**Task description**
Go through the entries below and tally the lines containing the string "Definition"; report only the tally.

**Task input**
(* ===== verification/WrapperWitness.v ===== *)
(** * A core in ring 3 on a machine with two processes, interrupted *)

From S2P Require Export ProcessWitness WrapperProps SwitchAsm.

#[local] Open Scope Z_scope.

(** The wrappers, 16 bytes apart. *)
Definition wrapper_index (h : handler) : Z :=
  match h with
  | divbyzero_handler_wrapper => 0 | debug_handler_wrapper => 1 | nonmask_handler_wrapper => 2
  | breakpoint_handler_wrapper => 3 | overflow_handler_wrapper => 4
  | boundrange_handler_wrapper => 5 | invalop_handler_wrapper => 6
  | nodevice_handler_wrapper => 7 | doublefault_handler_wrapper => 8
  | invaltss_handler_wrapper => 9 | nosegment_handler_wrapper => 10
  | stackseg_handler_wrapper => 11 | genprotection_handler_wrapper => 12
  | pagefault_handler_wrapper => 13 | timer_handler_wrapper => 14
  end.
Definition wrapper_addr (h : handler) : Z := 3222274048 + 16 * wrapper_index h.

#[export] Instance wrapper_addr_inj : Inj (=) (=) wrapper_addr.
Proof. intros h h' E. unfold wrapper_addr in E. by destruct h, h'; cbn in E; try lia. Qed.

(** The table at 4 MiB with the gates of the timer and of page faults, and the
    stack of a call of outportb at 5 MiB. *)
Definition gate_low (h : handler) : Z := wrapper_addr h mod 65536 + 65536 * 8.
Definition gate_high (h : handler) : Z := 36352 + 65536 * (wrapper_addr h / 65536).
Definition core_word (a : Z) : Z :=
  if a =? 4194304 + 8 * 32 then gate_low timer_handler_wrapper
  else if a =? 4194304 + 8 * 32 + 4 then gate_high timer_handler_wrapper
  else if a =? 4194304 + 8 * 14 then gate_low pagefault_handler_wrapper
  else if a =? 4194304 + 8 * 14 + 4 then gate_high pagefault_handler_wrapper
  else if a =? 5242884 then 67 else if a =? 5242888 then 52
  else ring_word 0 0 a.

Definition core_machine : machine :=
  set_interrupts true (set_gdt (init_gdt 3222278144 3222282240 gdt_boot)
    (set_idt (KERNEL_BASE + 4194304) {| idtr_size := 2047; idtr_offset := KERNEL_BASE + 4194304 |}
      (set_switching 1 (set_current desc0 (boot_machine (image core_word) 1048576))))).

Definition user_core : core :=
  Core (gen_of_words [1; 2; 3; 4; 5; 6; 7; 8188]) (seg_of_words [35; 35; 35; 35]) 35 27 4096 70
    core_machine.
Definition kernel_core_at (sp : Z) : core :=
  Core (gen_of_words [1; 2; 3; 4; 5; 6; 7; sp]) (seg_of_words [16; 16; 16; 16]) 16 8 3222274100 2
    core_machine.

Definition idle_bus : bus :=
  {| bus_inb _ m := (0, m); bus_inw _ m := (0, m); bus_outw _ _ m := m |}.
Lemma idle_bus_ok : bus_ok idle_bus.
Proof. by split. Qed.

Lemma user_core_ok : core_ok user_core.
Proof. split; repeat (apply Forall_cons; split); try done; by vm_compute. Qed.
Lemma kernel_core_ok sp : word_ok sp -> core_ok (kernel_core_at sp).
Proof. intros H. split; repeat (apply Forall_cons; split); try done; by vm_compute. Qed.

(** The stack the task state segment names. *)
Definition esp0_top : Z := 3489660924.
Lemma user_core_stack : stack_for user_core (esp0_top - 256) esp0_top.
Proof. by split; vm_compute. Qed.

Lemma core_machine_ring : ring core_machine [desc0; desc1].
Proof.
  destruct (ring_machine_ring 0 0) as (Hd & Hn & Ha & _). split; [done|]. split; [done|].
  split; [done|]. by vm_compute.
Qed.

Lemma core_machine_gates :
  gate_at core_machine IRQ_OFFSET = interrupt_gate (wrapper_addr timer_handler_wrapper) /\
  gate_at core_machine 14 = interrupt_gate (wrapper_addr pagefault_handler_wrapper).
Proof. by split; vm_compute. Qed.

Lemma port_routines_witness :
  exists s, run idle_bus (fun _ => Undef) outportb_code (kernel_core_at (KERNEL_BASE + 5242880)) = Ok s /\
    back_with (kernel_core_at (KERNEL_BASE + 5242880)) 7 (outportb 67 52 core_machine) s.
Proof.
  destruct (port_routines idle_bus (fun _ => Undef) (kernel_core_at (KERNEL_BASE + 5242880)) 67
    idle_bus_ok) as [H _]; [by apply kernel_core_ok|].
  apply (H 52). by split; [|split]; vm_compute.
Defined.

(** Switching off, the interrupt is invisible. *)
Definition idle_core : core := with_mach (set_switching 0 core_machine) user_core.

Lemma timer_interrupt_transparent_witness :
  exists m', run_interrupt idle_bus wrapper_addr handler_body 3222274060 (9, 9, 9, 9) IRQ_OFFSET None idle_core
      = Ok (Resumed (with_mach m' idle_core)) /\
    stack_only (esp0_top - 256) esp0_top
      (set_ports (ports (c_mach idle_core) ++ [(32, 32)]) (c_mach idle_core)) m'.
Proof.
  apply (timer_interrupt_transparent idle_bus idle_bus_ok wrapper_addr);
    [by destruct user_core_ok|by split; vm_compute|by vm_compute|by left|by left; vm_compute].
Defined.

(** Switching on, the second process goes on, and the first can be resumed. *)
Lemma timer_preempts_witness :
  exists m' q qs, schedule (pstate core_machine) [desc0; desc1] = Some (q :: qs) /\
    run_interrupt idle_bus wrapper_addr handler_body 3222274060 (9, 9, 9, 9) IRQ_OFFSET None user_core
      = Ok (Left m' (context_of (saved m' q))) /\
    current_process m' = q /\ ring m' (q :: qs) /\
    (forall r, r ∈ [desc1] -> saved m' r = saved core_machine r) /\
    (forall r, r ∈ [desc0; desc1] -> pstate m' r = pstate core_machine r) /\
    ports m' = [] ++ [(32, 32)] /\
    forall c2,
      (ring0 user_core = true -> c_ss c2 = 35 /\ ring0 c2 = true /\
         vldws 3 (view (c_mach c2)) (frame_pointer user_core esp0_top) = frame_on_stack user_core) ->
      resume_context (context_of (saved m' desc0)) c2
      = Ok (with_mach (set_interrupts true (c_mach c2)) user_core).
Proof.
  apply (timer_preempts idle_bus idle_bus_ok wrapper_addr 3222274060 (9, 9, 9, 9) user_core
    (esp0_top - 256) esp0_top desc0 [desc1]);
    [exact user_core_ok|exact user_core_stack|exact (proj1 core_machine_gates)
    |exact core_machine_ring|discriminate| |reflexivity|by vm_compute|discriminate].
  repeat (apply Forall_cons; split); [by left; vm_compute|by left; vm_compute|done].
Defined.

(** A page fault whose handler returns. *)
Definition quiet_bodies (h : handler) : c_handler := fun _ _ _ _ m => Ok (m, None).

Lemma exception_wrappers_witness :
  exists m1 gen e frame, stack_only (esp0_top - 256) esp0_top (set_interrupts false core_machine) m1 /\
    (ring0 user_core = false -> takes_ecode pagefault_handler_wrapper = true ->
       gen = gen_with_esp (c_gen user_core) 4 /\ e = 4096 /\
       frame = {| f_eip := 27; f_cs := flags_image user_core; f_eflags := 8188; f_esp := 35;
                  f_ss := vld32 (view core_machine) esp0_top |}) /\
    (quiet_bodies pagefault_handler_wrapper (c_seg user_core) gen e frame m1 = Diverge ->
       run_interrupt idle_bus wrapper_addr quiet_bodies 3222274060 (9, 9, 9, 9) 14 (Some 4) user_core
       = Diverge) /\
    (forall m, quiet_bodies pagefault_handler_wrapper (c_seg user_core) gen e frame m1 = Ok (m, None) ->
       keeps (esp0_top - 256) esp0_top m1 m -> takes_ecode pagefault_handler_wrapper = true ->
       pagefault_handler_wrapper <> doublefault_handler_wrapper ->
       exists m', stack_only (esp0_top - 256) esp0_top m m' /\
         run_interrupt idle_bus wrapper_addr quiet_bodies 3222274060 (9, 9, 9, 9) 14 (Some 4) user_core
         = Ok (Resumed (with_mach (set_interrupts true m') user_core))).
Proof.
  apply (exception_wrappers idle_bus idle_bus_ok wrapper_addr quiet_bodies 3222274060 (9, 9, 9, 9)
    user_core (esp0_top - 256) esp0_top 14 pagefault_handler_wrapper (Some 4));
    [exact user_core_ok|exact user_core_stack|discriminate|exact (proj2 core_machine_gates)].
Defined.

(** switch_context called on a kernel stack, for a process to resume in ring 3. *)
Lemma switch_context_refines_witness :
  let gen := gen_of_words [1; 2; 3; 4; 5; 6; 7; 0] in
  let r := switch_context zero_seg gen user_frame 1048576 core_machine in
  exists m', stack_only (KERNEL_BASE + 5242880) (KERNEL_BASE + 5246976) r.1 m' /\
    call_switch_context idle_bus (fun _ => Undef) 3222274060 zero_seg gen user_frame 1048576
      (kernel_core_at (KERNEL_BASE + 5246976))
    = (c' ← resume_context r.2 (with_mach m' (kernel_core_at (KERNEL_BASE + 5246976))); mret (Resumed c')).
Proof.
  apply (switch_context_refines idle_bus idle_bus_ok (KERNEL_BASE + 5242880) zero_seg
    (gen_of_words [1; 2; 3; 4; 5; 6; 7; 0]) user_frame 1048576 3222274060 (fun _ => Undef)
    (kernel_core_at (KERNEL_BASE + 5246976))); try done.
  split; [|split]; repeat (apply Forall_cons; split); try done.
Defined.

**Output of the exercise**
12